Do Christians have a civil or political interest in Jerusalem? Surely but we are just as sure to disagree about what that is. Some of us think that, for historical, geo-political reasons, that Jerusalem should be recognized as the capital of modern the state of Israel. Others disagree. That is all well and good but Christians should not be speaking about the earthly city of Jerusalem as if it were heaven nor of the essence of the faith nor as if it is the place where Christ intends to rebuild the temple and re-institute the sacrifices. That is nigh unto blasphemy.
There is much consternation and joy about the announcement that the United States intends to recognize Jerusalem as the capital of Israel. Some evangelicals and fundamentalists, perhaps inspired by a Dispensational understanding of redemptive history and their pre-millennial hermeneutic, are overjoyed with the move. They see this as the U. S. aligning itself with God’s plan in history, which they identify with national Israel and ethnic Jews, and perhaps a step toward the future re-institution of the sacrificial system. Some to the left of center theologically are dismayed by this move which they see as unduly provocative, Zionist, and tending toward the marginalization of the Palestinian cause, which they tend to see through the lens of their anti-colonial reading of history. Still others, e.g., those aligned with the Greek and Middle Eastern Orthodox traditions see this as a rejection of what they regard as their historic claim to Israel. Of course, Muslims of various sects are outraged at this move, which they regard as a betrayal of the “peace process” and an assault on their claim to Israel.
In response I address those Christians who are overjoyed and those who are dismayed. Both the Dispensational-inspired joy and the historically-informed despair are misplaced. However different the two views may seem outwardly, they both share an undue affection for an earthly city, however historically and religiously important that city has been. Note the verb tense. For Christians the earthly city of Jerusalem has no religious significance. Scripture is fairly straightforward about this. Writing to Jewish Christians, who were tempted to go back to the Old Covenant, back to a temporary, typological system that had fulfilled its purpose, the pastor reminded them of a fundamental Christian truth: “For there we have no abiding city, but we seek the city that is to come” (Heb 13:14). He was calling upon a truth that he had already established in chapter 11. Verse 1 says,”Now faith is the reality of what is hoped for, the proof of what is not seen” (HCSB). This is the interpretation for which my dear friend Steve Baugh has been arguing since 2006. See S. M. Baugh, “The Cloud of Witnesses,” Westminster Theological Journal (2006): 113–32. The Geneva Bible (c. 1559) had a similar interpretation. Faith apprehended future realities and it itself proof or evidence of that reality. The pastor to the Hebrews added,
By faith Abraham, when he was called, obeyed and went out to a place he was going to receive as an inheritance. He went out, not knowing where he was going. By faith he stayed as a foreigner in the land of promise, living in tents with Isaac and Jacob, coheirs of the same promise. For he was looking forward to the city that has foundations, whose architect and builder is God (Heb 11:8–10; HCSB).

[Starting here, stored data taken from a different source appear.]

(* ===== verification/Jwt.v ===== *)
(** * Tokens

    First base64url, then JSON web tokens.  Models [src/src/common/base64.cpp]: the encoding without
    padding of RFC 4648, with its 32-bit accumulator, and the decoder, which tolerates padding. *)
From Stdlib Require Import ZArith Lia Ascii String Floats.SpecFloat.
From stdpp Require Import base list strings.
From S2P Require Import Prelude Codec Json Hashes Http.
#[local] Open Scope Z_scope.

Definition kAlphabet : list byte := bytes_of_string "ABCDEFGHIJKLMNOPQRSTUVWXYZabcdefghijklmnopqrstuvwxyz0123456789-_".

Definition letter (v : Z) : byte := nth (Z.to_nat v) kAlphabet 0.

(** [kDecodeTable]: the place of a character in the alphabet; [None] for -1. *)
Definition kDecodeTable (c : byte) : option Z := (fun p => Z.of_nat p.1) <$> list_find (fun x => x = c) kAlphabet.

Definition push (width : Z) (buffer v : Z) : Z := Z.lor (to_u 32 (Z.shiftl buffer width)) v.

(** The inner loop: the letters of six bits the accumulator holds. *)
Fixpoint emit_loop (fuel : nat) (buffer bits : Z) : list byte * Z :=
  match fuel with
  | O => ([], bits)
  | S fuel' =>
      if 6 <=? bits then
        let bits := bits - 6 in
        let '(out, rest) := emit_loop fuel' buffer bits in (letter (Z.land (Z.shiftr buffer bits) 0x3F) :: out, rest)
      else ([], bits)
  end.

Fixpoint b64_encode_loop (data : list byte) (buffer bits : Z) : list byte :=
  match data with
  | [] => if 0 <? bits then [letter (Z.land (to_u 32 (Z.shiftl buffer (6 - bits))) 0x3F)] else []
  | b :: data =>
      let buffer := push 8 buffer b in
      let bits := bits + 8 in
      let '(out, bits) := emit_loop (Z.to_nat bits) buffer bits in out ++ b64_encode_loop data buffer bits
  end.

Definition base64url_encode (data : list byte) : list byte := b64_encode_loop data 0 0.

Definition strip_padding (text : list byte) : list byte := reverse (skip_while (fun c => c =? 61) (reverse text)).

Fixpoint b64_decode_loop (text : list byte) (buffer bits : Z) (out : list byte) : expected (list byte) :=
  match text with
  | [] => Ok out
  | c :: text =>
      match kDecodeTable c with
      | None => make_error InvalidArgument "base64url: carácter inválido"
      | Some value =>
          let buffer := push 6 buffer value in
          let bits := bits + 6 in
          if 8 <=? bits
          then b64_decode_loop text buffer (bits - 8) (out ++ [Z.land (Z.shiftr buffer (bits - 8)) 0xFF])
          else b64_decode_loop text buffer bits out
      end
  end.

Definition base64url_decode (text : list byte) : expected (list byte) :=
  let text := strip_padding text in
  if (length text mod 4 =? 1)%nat then make_error InvalidArgument "base64url: longitud inválida"
  else b64_decode_loop text 0 0 [].

(** ** Round trip *)

Lemma lor_sum w x v : 0 <= w -> 0 <= v < 2 ^ w -> x mod 2 ^ w = 0 -> Z.lor x v = x + v.
Proof.
  intros Hw Hv Hx. rewrite <- Z.add_lor_land. assert (H0 : Z.land x v = 0); [|lia].
  apply Z.bits_inj'. intros n Hn. rewrite Z.land_spec, Z.bits_0. destruct (Z.lt_ge_cases n w).
  - rewrite <- (Z.mod_pow2_bits_low x w n), Hx, Z.bits_0 by lia. done.
  - rewrite <- (Z.mod_small v (2 ^ w)), Z.mod_pow2_bits_high by lia. apply andb_false_r.
Qed.

(** The divisions by constants of a closed arithmetic goal. *)
Ltac divisions := Z.to_euclidean_division_equations; lia.

Lemma push8 x v : u_range 8 v -> push 8 x v = (x * 256) mod 4294967296 + v.
Proof.
  intros Hv. unfold u_range in Hv. cbn in Hv. unfold push, to_u. rewrite Z.shiftl_mul_pow2 by lia.
  apply (lor_sum 8); [lia|cbn; lia|]. change (2 ^ 8) with 256. change (2 ^ 32) with 4294967296. divisions.
Qed.

Lemma push6 x v : 0 <= v < 64 -> push 6 x v = (x * 64) mod 4294967296 + v.
Proof.
  intros Hv. unfold push, to_u. rewrite Z.shiftl_mul_pow2 by lia.
  apply (lor_sum 6); [lia|cbn; lia|]. change (2 ^ 6) with 64. change (2 ^ 32) with 4294967296. divisions.
Qed.

Lemma bits6 x k : 0 <= k -> Z.land (Z.shiftr x k) 0x3F = x / 2 ^ k mod 64.
Proof. intros. rewrite Z.shiftr_div_pow2 by done. by rewrite (Z.land_ones _ 6). Qed.
Lemma bits8 x k : 0 <= k -> Z.land (Z.shiftr x k) 0xFF = x / 2 ^ k mod 256.
Proof. intros. rewrite Z.shiftr_div_pow2 by done. by rewrite (Z.land_ones _ 8). Qed.

(** Neither the padding nor the dot. *)
Definition plain_letter (c : byte) : Prop := c <> 61 /\ c <> 46.

#[export] Instance plain_letter_dec c : Decision (plain_letter c).
Proof. unfold plain_letter. apply _. Defined.

Lemma letter_decodes v : 0 <= v < 64 -> kDecodeTable (letter v) = Some v /\ plain_letter (letter v).
Proof.
  intros Hv. assert (Hall : forallb (fun v => bool_decide (kDecodeTable (letter v) = Some v /\ plain_letter (letter v))) (seqZ 0 64) = true)
    by (vm_compute; reflexivity).
  rewrite forallb_forall in Hall. apply (bool_decide_eq_true_1 _), Hall. apply list_elem_of_In, elem_of_seqZ. lia.
Qed.

(** What the accumulator gives after the first, the second and the third byte of a group. *)
Definition sextet (x k : Z) : byte := letter (Z.land (Z.shiftr x k) 0x3F).

Lemma emit_first x : emit_loop (Z.to_nat (0 + 8)) x (0 + 8) = ([sextet x 2], 2).
Proof. reflexivity. Qed.
Lemma emit_second x : emit_loop (Z.to_nat (2 + 8)) x (2 + 8) = ([sextet x 4], 4).
Proof. reflexivity. Qed.
Lemma emit_third x : emit_loop (Z.to_nat (4 + 8)) x (4 + 8) = ([sextet x 6; sextet x 0], 0).
Proof. reflexivity. Qed.

Ltac byte_bounds :=
  repeat match goal with H : u_range 8 _ |- _ => unfold u_range in H; change (2 ^ 8) with 256 in H end.

Lemma sextet_at k x v : 0 <= k -> u_range 8 v -> sextet (push 8 x v) k = letter (((x * 256) mod 4294967296 + v) / 2 ^ k mod 64).
Proof. intros Hk Hv. unfold sextet. by rewrite bits6, push8. Qed.

Lemma sextet_1 x a : u_range 8 a -> sextet (push 8 x a) 2 = letter (a / 4).
Proof. intros Ha. rewrite sextet_at by (done || lia). byte_bounds. change (2 ^ 2) with 4. f_equal. divisions. Qed.
Lemma sextet_2 x b : u_range 8 b -> sextet (push 8 x b) 4 = letter (x mod 4 * 16 + b / 16).
Proof. intros Ha. rewrite sextet_at by (done || lia). byte_bounds. change (2 ^ 4) with 16. f_equal. divisions. Qed.
Lemma sextet_3 x c : u_range 8 c -> sextet (push 8 x c) 6 = letter (x mod 16 * 4 + c / 64).
Proof. intros Ha. rewrite sextet_at by (done || lia). byte_bounds. change (2 ^ 6) with 64. f_equal. divisions. Qed.
Lemma sextet_4 x c : u_range 8 c -> sextet (push 8 x c) 0 = letter (c mod 64).
Proof. intros Ha. rewrite sextet_at by (done || lia). byte_bounds. change (2 ^ 0) with 1. f_equal. divisions. Qed.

Abraham’s hope was not for an earthly city, i.e., for the earthly Jerusalem. Had that been his hope he would have acted differently than he did. In case this point is not quite clear to his readers, who were tempted to put their affections on an earthly city, the pastor added:
Now those who say such things make it clear that they are seeking a homeland. If they were thinking about where they came from, they would have had an opportunity to return. But they now desire a better place—a heavenly one. Therefore God is not ashamed to be called their God, for He has prepared a city for them (Heb 11:14–16; HCSB).
Again, the behavior of believers under the period of types and shadows is proof of where they had placed their hope, where their city was, where there interest was. It was not in an earthly Jerusalem. It was in the heavenly Jerusalem.
One imagines that there are those, particularly those who have been influenced by Dispensationalism, who are tempted to react to this way of thinking by complaining about “spiritualizing.” I respond by noting that this is not a figurative interpretation of Hebrews. This is the literal, grammatical, historical interpretation of Hebrews. Is Hebrews treating Jerusalem as a figure? Perhaps but even that is not entirely clear. Heaven is a real place. It is neither a figure nor a metaphor. It is a reality. For Hebrews it is the most real or most ultimate reality.
We may confirm this way of thinking and speaking about an earthly Jerusalem, which was a temporary type of the heavenly city, by looking at the way Paul speaks about Jerusalem and our citizenship. Writing to Christians in Philippi, a city populated, in part, with retired Roman civil servants, Paul reminds them that however impressive the Roman empire was, for Christians, the most fundamental, the only eternal city is the heavenly city. Thus he reminded them (against the Judaizers, who wanted to draw their eyes to Jerusalem and to the types and shadows) “but our citizenship is in heaven, from which we also eagerly wait for a Savior, the Lord Jesus Christ” (HCSB; Phil 3:20).